Par conséquent nous ne devons pas mettre notre idéal à donner sans attendre de retour. Seulement voilà, quand nous donnons, nous risquons fort de ne pas donner vraiment du fond du cœur, mais de faire un secret marchandage avec cet espoir que, je ne dis pas que nous recevrons un intérêt équivalent au capital que nous aurons placé dans le don que nous avons fait, là n'est pas la question. Mais souvent nous sommes avides de la reconnaissance des autres, avides de leurs sourires plus ou moins obséquieux, avides d'être reconnu par eux et que nos dons ne passent pas inaperçus. C'est ce danger-là qui fait que même si nous donnions, à ce moment-là, nous ne donnerions pas du fond du cœur et ce don ne serait pas fait par amour mais par intérêt. Nous donnerions en vue d'une récompense et par conséquent nous nous mettrions en dehors de la vérité de la profondeur de l'amour. Ce serait simplement du commerce, ce serait simplement du troc.
C'est contre cela que le Christ veut nous mettre en garde. Et pour pouvoir donner vraiment par amour, il faut ne même pas penser que l'on puisse en recevoir une récompense, que l'on puisse en recevoir quelque bénéfice en retour. Il faut que le don remplisse tellement notre cœur de la joie de donner que nous n'ayons même pas la tentation de penser qu'il pourrait se faire que nous en tirions quelque avantage. Alors à ce moment-là seulement nous aimons vraiment, nous donnons vraiment, mais bien entendu, tant mieux si les autres apprennent à notre école, à notre exemple ou simplement apprennent par la grâce de Dieu à en faire autant et si eux aussi nous donnent gratuitement. Seulement, quand il s'agit de la logique de l'amour, la gratuité dans le don doit trouver aussi une gratuité dans la réception, dans le retour. Il faut que ce que les autres nous donnent, avec autant d'amour que ce que nous leur avons donné, nous le recevions avec cet étonnement, cette gratuité, cette joie de l'imprévu et non pas comme l'accomplissement d'un calcul prémédité.

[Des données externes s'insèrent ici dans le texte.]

(** One pass removes its own items and keeps the others. *)
Lemma pass_removes m `{!EscPattern m} (mine : item → bool) its :
  (∀ i t, i ∈ its → mine i = true → m (render_item i ++ t) = Some t) →
  (∀ i t, i ∈ its → mine i = false → re_sub m (render_item i ++ t) = render_item i ++ re_sub m t) →
  re_sub m (render_items its) = render_items (filter (λ i, mine i = false) its).
Proof.
  unfold render_items. induction its as [|i its IH]; intros Hm Hk; [done|]. cbn [fmap list_fmap concat].
  destruct (mine i) eqn:E.
  - rewrite filter_cons_False by by rewrite E. rewrite (re_sub_Some m _ _ (Hm i _ (list_elem_of_here _ _) E)).
    apply IH; intros; [apply Hm|apply Hk]; by try constructor.
  - rewrite filter_cons_True by done. rewrite Hk by by try constructor. cbn [fmap list_fmap concat]. f_equal.
    apply IH; intros; [apply Hm|apply Hk]; by try constructor.
Qed.

Lemma filter_C0_render its :
  Forall item_ok its → Forall (λ i, is_osc i = false ∧ is_csi i = false ∧ is_nf i = false) its →
  filter (λ c, C0 c = false) (render_items its) = plain_text its.
Proof.
  unfold render_items, plain_text, pystr. induction 1 as [|i its Hi _ IH]; intros Hf; [done|].
  apply Forall_cons in Hf as [(H1 & H2 & H3) Hf]. cbn [fmap list_fmap concat]. rewrite filter_app, IH by done.
  destruct i as [c|c| | |]; try done; cbn [render_item].
  - by rewrite filter_cons_True.
  - destruct Hi as [Hc _]. rewrite filter_cons_False by by rewrite Hc. done.
Qed.

Lemma plain_text_filter (p : item → bool) its :
  (∀ c, p (Plain c) = false) → plain_text (filter (λ i, p i = false) its) = plain_text its.
Proof.
  intros Hp. unfold plain_text. induction its as [|i its IH]; [done|]. cbn [fmap list_fmap concat].
  destruct (p i) eqn:E.
  - rewrite filter_cons_False by by rewrite E. rewrite IH. destruct i; [by rewrite Hp in E|done..].
  - rewrite filter_cons_True by done. cbn [fmap list_fmap concat]. by rewrite IH.
Qed.

(** Scrubbing is exact: of a console text made of characters, control characters and
    complete escape sequences, the sequences (titles, colours, cursor movement, charset
    selection) and the control characters go, and the text between them stays, newlines
    and tabs included. *)
Theorem scrub_exact its : Forall item_ok its → scrub_terminal_control (render_items its) = plain_text its.
Proof.
  intros Hok. unfold scrub_terminal_control.
  assert (∀ p : item → bool, ∀ l, Forall item_ok l → Forall item_ok (filter (λ i, p i = false) l)) as Hsub.
  { intros p l Hl. apply Forall_forall. intros i [_ Hi]%list_elem_of_filter. by eapply Forall_forall in Hi. }
  assert (∀ l i, Forall item_ok l → i ∈ l → item_ok i) as Hin by (intros l i Hl Hi; by eapply Forall_forall in Hi).
  rewrite (pass_removes OSC is_osc).
  2: { intros [] t Hi [=]. apply OSC_match. exact (Hin _ _ Hok Hi). }
  2: { intros i t Hi Ho. apply head_kept; [by eapply Hin|]. by left. }
  rewrite (pass_removes CSI is_csi).
  2: { intros [] t Hi [=]. apply CSI_match. exact (Hin _ _ (Hsub _ _ Hok) Hi). }
  2: { intros i t Hi Ho. apply head_kept; [by eapply Hin, Hi; apply Hsub|]. apply list_elem_of_filter in Hi as [? _]. auto. }
  rewrite (pass_removes ESC_RE is_nf).
  2: { intros [] t Hi [=]. apply ESC_match. exact (Hin _ _ (Hsub _ _ (Hsub _ _ Hok)) Hi). }
  2: { intros i t Hi Ho. apply head_kept; [by eapply Hin, Hi; repeat apply Hsub|].
       apply list_elem_of_filter in Hi as [? [? _]%list_elem_of_filter]. auto 6. }
  rewrite filter_C0_render; [by rewrite !plain_text_filter|by repeat apply Hsub|].
  apply Forall_forall. intros i [? [? [? _]%list_elem_of_filter]%list_elem_of_filter]%list_elem_of_filter. done.
Qed.

(** Whatever the guest sends, no control character but newline and tab is left. *)
Lemma scrub_printable t : Forall (λ c, c = 9 ∨ c = 10 ∨ 32 ≤ c ∧ c ≠ 127)%N (scrub_terminal_control t).
Proof. apply Forall_forall. intros c [Hc _]%list_elem_of_filter. chars_lia. Qed.

Lemma scrub_plain t : Forall (λ c, C0 c = false) t → scrub_terminal_control t = t.
Proof.
  intros H. assert (render_items (Plain <$> t) = t) as H1.
  { unfold render_items. clear H. induction t as [|c t IH]; [done|]. cbn. by rewrite IH. }
  assert (plain_text (Plain <$> t) = t) as H2.
  { unfold plain_text. clear H H1. induction t as [|c t IH]; [done|]. cbn. by rewrite IH. }
  rewrite <-H1 at 1. rewrite scrub_exact; [exact H2|]. by apply Forall_fmap.
Qed.

Lemma scrub_idemp t : scrub_terminal_control (scrub_terminal_control t) = scrub_terminal_control t.
Proof. apply scrub_plain. eapply Forall_impl; [apply scrub_printable|]. intros c Hc. cbn in Hc. chars_lia. Qed.

(** ** The mirror *)

(** The complete lines of a text, [cur] being the start of the first. *)
Fixpoint complete_lines (cur l : bytes) : list bytes :=
  match l with
  | [] => []
  | c :: l => if decide (c = ascii_of_nat 10) then cur :: complete_lines [] l else complete_lines (cur ++ [c]) l
  end.

Definition stream_step (st : bool * list pystr) (line : bytes) : bool * list pystr :=
  let '(flag, logged) := stream_line st.1 line in (flag, st.2 ++ logged).

(** The reference: one pass over the complete lines of the whole console. *)
Definition mirror_reference (console : bytes) : list pystr :=
  (foldl stream_step (false, []) (complete_lines [] console)).2.
(* ===== verification/CacheDisk.v ===== *)
(** * Which exceptions can escape

    Pure code that raises only [Exception]s (no interrupt): the readers of JSON
    documents, whatever the document holds. *)

From S2P Require Import Prelude Exceptions Ledger Eff PyBytes CacheNames.
From stdpp Require Import options.

Create HintDb tame discriminated.

(** Pure code that raises only [Exception]s. *)
Definition tame_res {A} (r : res A) : Prop := ∀ e, r = Raise e → is_exception e = true.

Lemma tame_ok {A} (a : A) : tame_res (Ok a).
Proof. by intros e. Qed.
Lemma tame_ret {A} (a : A) : tame_res (mret a).
Proof. by intros e. Qed.
Lemma tame_raise {A} c args :
  bool_decide (c ∈ [KeyboardInterrupt; OutOfFuel; Killed]) = false → tame_res (A := A) (raise c args).
Proof. intros Hc e [= <-]. unfold is_exception. cbn. by rewrite Hc. Qed.
Lemma tame_raise_if b c args :
  bool_decide (c ∈ [KeyboardInterrupt; OutOfFuel; Killed]) = false → tame_res (raise_when b c args).
Proof. intros Hc. destruct b; [by apply tame_raise|apply tame_ok]. Qed.
Lemma tame_bind {A C} (m : res A) (k : A → res C) :
  tame_res m → (∀ a, tame_res (k a)) → tame_res (m ≫= k).
Proof. intros Hm Hk e [->|(a & -> & He)]%bind_Raise; [by apply Hm|by eapply Hk]. Qed.
Lemma tame_mapM {A C} (f : A → res C) l : (∀ a, tame_res (f a)) → tame_res (mapM f l).
Proof.
  intros Hf. induction l as [|x l IH]; cbn; [apply tame_ok|].
  apply tame_bind; [done|intros y]. apply tame_bind; [done|intros ys]. apply tame_ret.
Qed.
#[export] Hint Resolve tame_ok tame_ret tame_raise tame_raise_if tame_bind tame_mapM : tame.
#[export] Hint Extern 1 (bool_decide _ = false) => reflexivity : tame.
#[export] Hint Extern 3 (tame_res (match ?x with _ => _ end)) => destruct x : tame.

Lemma tame_getitem {V} (m : gmap string V) k : tame_res (getitem m k).
Proof. unfold getitem. eauto with tame. Qed.
#[export] Hint Resolve tame_getitem : tame.

Lemma tame_json_getitem j k : tame_res (json_getitem j k).
Proof. destruct j; cbn; eauto with tame. Qed.
Lemma tame_json_get j k : tame_res (json_get j k).
Proof. destruct j; cbn; eauto with tame. Qed.
Lemma tame_as_str j : tame_res (as_str j).
Proof. destruct j; cbn; eauto with tame. Qed.
Lemma tame_as_opt_str j : tame_res (as_opt_str j).
Proof. destruct j as [[]|]; cbn; eauto with tame. Qed.
Lemma tame_as_metadata j : tame_res (as_metadata j).
Proof. unfold as_metadata. repeat case_match; eauto with tame. Qed.
Lemma tame_py_int j : tame_res (py_int j).
Proof. destruct j; cbn; eauto with tame. Qed.
Lemma tame_json_iter j : tame_res (json_iter j).
Proof. destruct j; cbn; eauto with tame. Qed.
#[export] Hint Resolve tame_json_getitem tame_json_get tame_as_str tame_as_opt_str tame_as_metadata
  tame_py_int tame_json_iter : tame.

Lemma tame_get_str j k d : tame_res (get_str j k d).
Proof. unfold get_str. eauto with tame. Qed.
Lemma tame_get_list j k : tame_res (get_list j k).
Proof. unfold get_list. eauto with tame. Qed.
Lemma tame_resource_from_json j : tame_res (resource_from_json j).
Proof. unfold resource_from_json. eauto 20 with tame. Qed.
Lemma tame_node_record_from_json j : tame_res (node_record_from_json j).
Proof. unfold node_record_from_json. eauto 20 with tame. Qed.
#[export] Hint Resolve tame_get_str tame_get_list tame_resource_from_json tame_node_record_from_json : tame.

(** Reading any document, whatever it holds, raises only [Exception]s. *)
Lemma tame_state_from_json j : tame_res (state_from_json j).
Proof. unfold state_from_json. eauto 40 with tame. Qed.
#[export] Hint Resolve tame_state_from_json : tame.

(** ** The file system and the network under the cache

    - A [path] is a directory and a file name; [None] is the cache directory
      [isos/], any other directory is [Some].
    - A file holds bytes, or a JSON text represented by the value it denotes.
    - [sched] decides what each system call does: it succeeds, fails with
      [OSError], or the process is killed there ([Dies]).  A write that fails or
      dies leaves the first [k] bytes.  Once killed, no call has an effect, so
      the file system is what a crash at that point leaves behind.
    - [tries] are the random parts [tempfile.mkstemp] draws.
    - The HTTP server and the web behind [urlopen] are the class [Http]: any
      state, any answers.

    [utils/fsutil.py] and the atomic-write helpers of [cache/local.py] are
    written on top. *)

Abbreviation path := (option string * string)%type.

Inductive file : Type :=
  | FBytes (d : bytes)
  | FJson (j : json).

Inductive fault : Type := Fine | Fails (k : nat) | Dies (k : nat).

Record CWorld (R : Type) : Type := MkCWorld {
  fs : gmap path file;
  alive : bool;
  sched : list fault;
  tries : list string;
  clock : string;
  remote : R;
}.
Arguments MkCWorld {R} _ _ _ _ _ _.
Arguments fs {R} _.
Arguments alive {R} _.
Arguments sched {R} _.
Arguments tries {R} _.
Arguments clock {R} _.
Arguments remote {R} _.

(** A [requests] response: status, text, the value of that text as JSON (if it is
    one), and the streamed body with whether the connection broke after it. *)
Record response : Type := MkResponse {
  status_code : Z;
  text : pystr;
  text_json : option json;
  chunks : list bytes;
  broken : bool;
}.

(** [resp.ok] *)
Definition ok (r : response) : bool := (status_code r <? 400)%Z.

(** [None] is a [RequestException] (no response at all). *)
Class Http (R : Type) : Type := {
  http_get : string → R → option response * R;
  http_put : string → file → R → option response * R;
  http_delete : string → R → option response * R;
  (** [urllib.request.urlopen(url)]: the body and whether it broke off *)
  url_open : string → R → option (list bytes * bool) * R;
}.
#[export] Hint Mode Http ! : typeclass_instances.

(** What the cache uses of the JSON and path libraries: the text of a value, the
    value of a text, the file [Path(src).expanduser().resolve()] names, [str] of a
    path, and the directory a relative path under [isos/] leads to. *)
Class PyEnv : Type := {
  json_text : json → bytes;
  json_loads : bytes → res json;
  resolve_source : string → path;
  show_path : path → string;
  resolve_dir : string → option string;
}.

Section Disk.
Context {R : Type} `{!Http R} `{!PyEnv}.
Implicit Types (w : CWorld R) (p : path).

Definition set_fs (f : gmap path file) w : CWorld R :=
  MkCWorld f (alive w) (sched w) (tries w) (clock w) (remote w).
Definition set_sched (s : list fault) w : CWorld R :=
  MkCWorld (fs w) (alive w) s (tries w) (clock w) (remote w).
Definition set_tries (t : list string) w : CWorld R :=
  MkCWorld (fs w) (alive w) (sched w) t (clock w) (remote w).
Definition set_remote (r : R) w : CWorld R :=
  MkCWorld (fs w) (alive w) (sched w) (tries w) (clock w) r.
Definition kill w : CWorld R :=
  MkCWorld (fs w) false (sched w) (tries w) (clock w) (remote w).

Definition bytes_of (f : file) : bytes :=
  match f with FBytes d => d | FJson j => json_text j end.

(** ** System calls *)

(** One system call; [torn k] is the effect of it being cut off. *)
Definition sys_torn (torn : nat → CWorld R → CWorld R) : act (CWorld R) () := λ w,
  if alive w then
    match sched w with
    | [] => (Ok (), w)
    | Fine :: s => (Ok (), set_sched s w)
    | Fails k :: s => (raise OSError [], torn k (set_sched s w))
    | Dies k :: s => (raise Killed [], kill (torn k (set_sched s w)))
    end
  else (raise Killed [], w).

Definition sys : act (CWorld R) () := sys_torn (λ _ w, w).

Definition put p (f : file) w : CWorld R := set_fs (<[p := f]> (fs w)) w.

(** [open(p).read()] *)
Definition read_path p : act (CWorld R) file :=
  sys;;
  o ← gets (λ w, fs w !! p);
  match o with Some f => mret f | None => throw OSError [p.2] end.

(** [p.exists()], [p.is_file()] *)
Definition exists_path p : act (CWorld R) bool := gets (λ w, bool_decide (is_Some (fs w !! p))).

(** Writing an open file. *)
Definition write_path p (f : file) : act (CWorld R) () :=
  sys_torn (λ k, put p (FBytes (take k (bytes_of f))));;
  modify (put p f).

(** [p.unlink(missing_ok=True)] *)
Definition unlink_path p : act (CWorld R) () :=
  sys;;
  modify (λ w, set_fs (delete p (fs w)) w).

(** [p.stat().st_size] *)
Definition stat_size p : act (CWorld R) Z :=
  f ← read_path p;
  mret (Z.of_nat (length (bytes_of f))).

(** The first drawn name that is free. *)
Fixpoint draw (taken : string → bool) (suffix : string) (l : list string) : option (string * list string) :=
  match l with
  | [] => None
  | c :: l =>
      let n := "tmp" +:+ c +:+ suffix in
      if taken n then draw taken suffix l else Some (n, l)
  end.

(** [tempfile.mkstemp(dir=d, suffix=suffix)] followed by [os.fchmod] *)
Definition mkstemp (d : option string) (suffix : string) : act (CWorld R) path :=
  sys;;
  w ← gets (λ w, w);
  match draw (λ n, bool_decide (is_Some (fs w !! (d, n)))) suffix (tries w) with
  | None => throw OSError ["No usable temporary file name found"]
  | Some (n, rest) =>
      modify (λ w, put (d, n) (FBytes []) (set_tries rest w));;
      sys;;
      mret (d, n)
  end.

(** [os.replace]: atomic. *)
Definition rename tmp dest : act (CWorld R) () :=
  sys;;
  o ← gets (λ w, fs w !! tmp);
  match o with
  | Some f => modify (λ w, set_fs (<[dest := f]> (delete tmp (fs w))) w)
  | None => throw OSError [tmp.2]
  end.

(** [durable_replace]: fsync the file, rename it, fsync the directory. *)
Definition durable_replace_path tmp dest : act (CWorld R) () :=
  sys;;
  rename tmp dest;;
  sys.

Definition always (e : exn) : bool := true.

(** [_atomic_materialize(path, write)] *)
Definition atomic_materialize p (f : file) : act (CWorld R) () :=
  tmp ← mkstemp p.1 ".partial";
  catch
    (write_path tmp f;;
     durable_replace_path tmp p)
    always
    (λ e, unlink_path tmp;; lift (Raise e)).

(** [_atomic_copy(src, dst)] *)
Definition atomic_copy src dst : act (CWorld R) () :=
  f ← read_path src;
  atomic_materialize dst (FBytes (bytes_of f)).

(** [_atomic_write_text(path, json.dumps(body) + "\n")] *)
Definition atomic_write_json p (j : json) : act (CWorld R) () :=
  atomic_materialize p (FJson j).

(** ** Paths under [isos/] *)

(** The text before and after the last slash. *)
Fixpoint rsplit_slash (l : list ascii) : option (list ascii * list ascii) :=
  match l with
  | [] => None
  | c :: l =>
      match rsplit_slash l with
      | Some (d, n) => Some (c :: d, n)
      | None => if bool_decide (c = slash) then Some ([], l) else None
      end
  end.

(** [self.isos / name] *)
Definition iso (name : string) : path :=
  match rsplit_slash (chars name) with
  | None => (None, name)
  | Some (d, n) => (resolve_dir (String.string_of_list_ascii d), String.string_of_list_ascii n)
  end.

Definition bin_path (sha : string) : path := iso (sha +:+ ".bin").
Definition sidecar_path (sha : string) : path := iso (sha +:+ ".json").

(** [sorted(self.isos.glob("*.json"))] *)
Definition glob_json w : list string :=
  sorted (snd <$> filter (λ p, p.1 = None ∧ chars ".json" `suffix_of` chars p.2) (elements (dom (fs w)))).

(** ** The network *)

(** A call to the server; a killed process makes none. *)
Definition call_remote {A} (f : R → option A * R) : act (CWorld R) (option A) := λ w,
  if alive w then let '(a, r) := f (remote w) in (Ok a, set_remote r w) else (raise Killed [], w).

End Disk.
Lemma atomic_materialize_spec p f w r w' : atomic_materialize p f w = (r, w') → atomically p f w r w'.
Proof.
  unfold atomic_materialize.
  intros [(tmp & w1 & H1 & H)|(e & H1 & ->)]%act_bind_inv;
    (apply mkstemp_spec in H1 as [Hs Ht]; [|reflexivity]); [|right; eauto].
  destruct (Ht tmp eq_refl) as [Htmp _].
  apply (atomically_same p f w1); [done|]. revert H. unfold catch.
  destruct ((write_path tmp f;; durable_replace_path tmp p) w1) as [r1 w2] eqn:E.
  assert (atomically p f w1 r1 w2) as Ha.
  { apply act_bind_inv in E as [([] & w3 & H3 & E)|(e & H3 & ->)]; apply write_partial_spec in H3 as [Hs3 Hok]; try done.
    - eapply (atomically_same _ _ w3); [done|]. eapply promote_spec; [done| |done].
      rewrite (Hok eq_refl). apply lookup_insert_eq.
    - right. eauto. }
  destruct r1 as [[]|e]; [by intros [= <- <-]|]. cbn [always].
  intros [(u & w3 & H3 & [= <- <-])|(e' & H3 & ->)]%act_bind_inv; apply unlink_partial in H3; try done;
    (destruct Ha as [Ha|[Ha _]]; [left|right]; rewrite H3, Ha; first [reflexivity|split; [reflexivity|eauto]]).
Qed.
End Atomic.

Quand le Christ dit : "Si vous aimez ceux qui vous aiment, les pécheurs sont capables d'en faire autant" il ne faut pas prendre cette phrase du Christ dans un sens qui serait faux. Les pécheurs n'aiment pas ceux qui les aiment, car s'ils sont pécheurs, c'est qu'ils ne savent pas aimer. Et si les pécheurs s'aiment entre eux, c'est une fausse manière d'employer le verbe aimer. En réalité, ils ne s'aiment pas. Tout au plus sont-ils complices. Ou bien trouvent-ils, les uns et les autres leur intérêt dans cette alliance, ou leur plaisir, ou que sais-je ? Mais l'amour, c'est tout autre chose que ce que les pécheurs, comme pécheurs, sont capables d'échanger les uns avec les autres.
Si donc nous aimons vraiment, c'est que nous ne sommes plus dans le péché. Car il y a incompatibilité entre le péché et l'amour vrai. Alors si nous nous découvrons pécheur, interrogeons-nous peut-être sur la vérité de notre amour. Est-ce que nous aimons vraiment ? Est-ce que nous aimons comme Dieu aime ? si nous sommes dans le péché ou bien est-ce que nous nous payons de mots et est-ce que notre amour est simplement une façon de parler, un beau mot pour recouvrir finalement un égoïsme partagé, un intérêt dans lequel chacun trouve son compte ?
L'amour est quelque chose de beaucoup plus profond, de beaucoup plus grave, de beaucoup plus intense Et encore une fois, cet amour ne peut être que gratuit. C'est pourquoi nous ne pouvons pas attendre de retour, même si nous devons de toutes nos forces désirer que les autres connaissent cette joie d'aimer et par conséquent nous aiment comme nous les aimons, afin que nous nous aimions les uns les autres comme Dieu nous a aimés.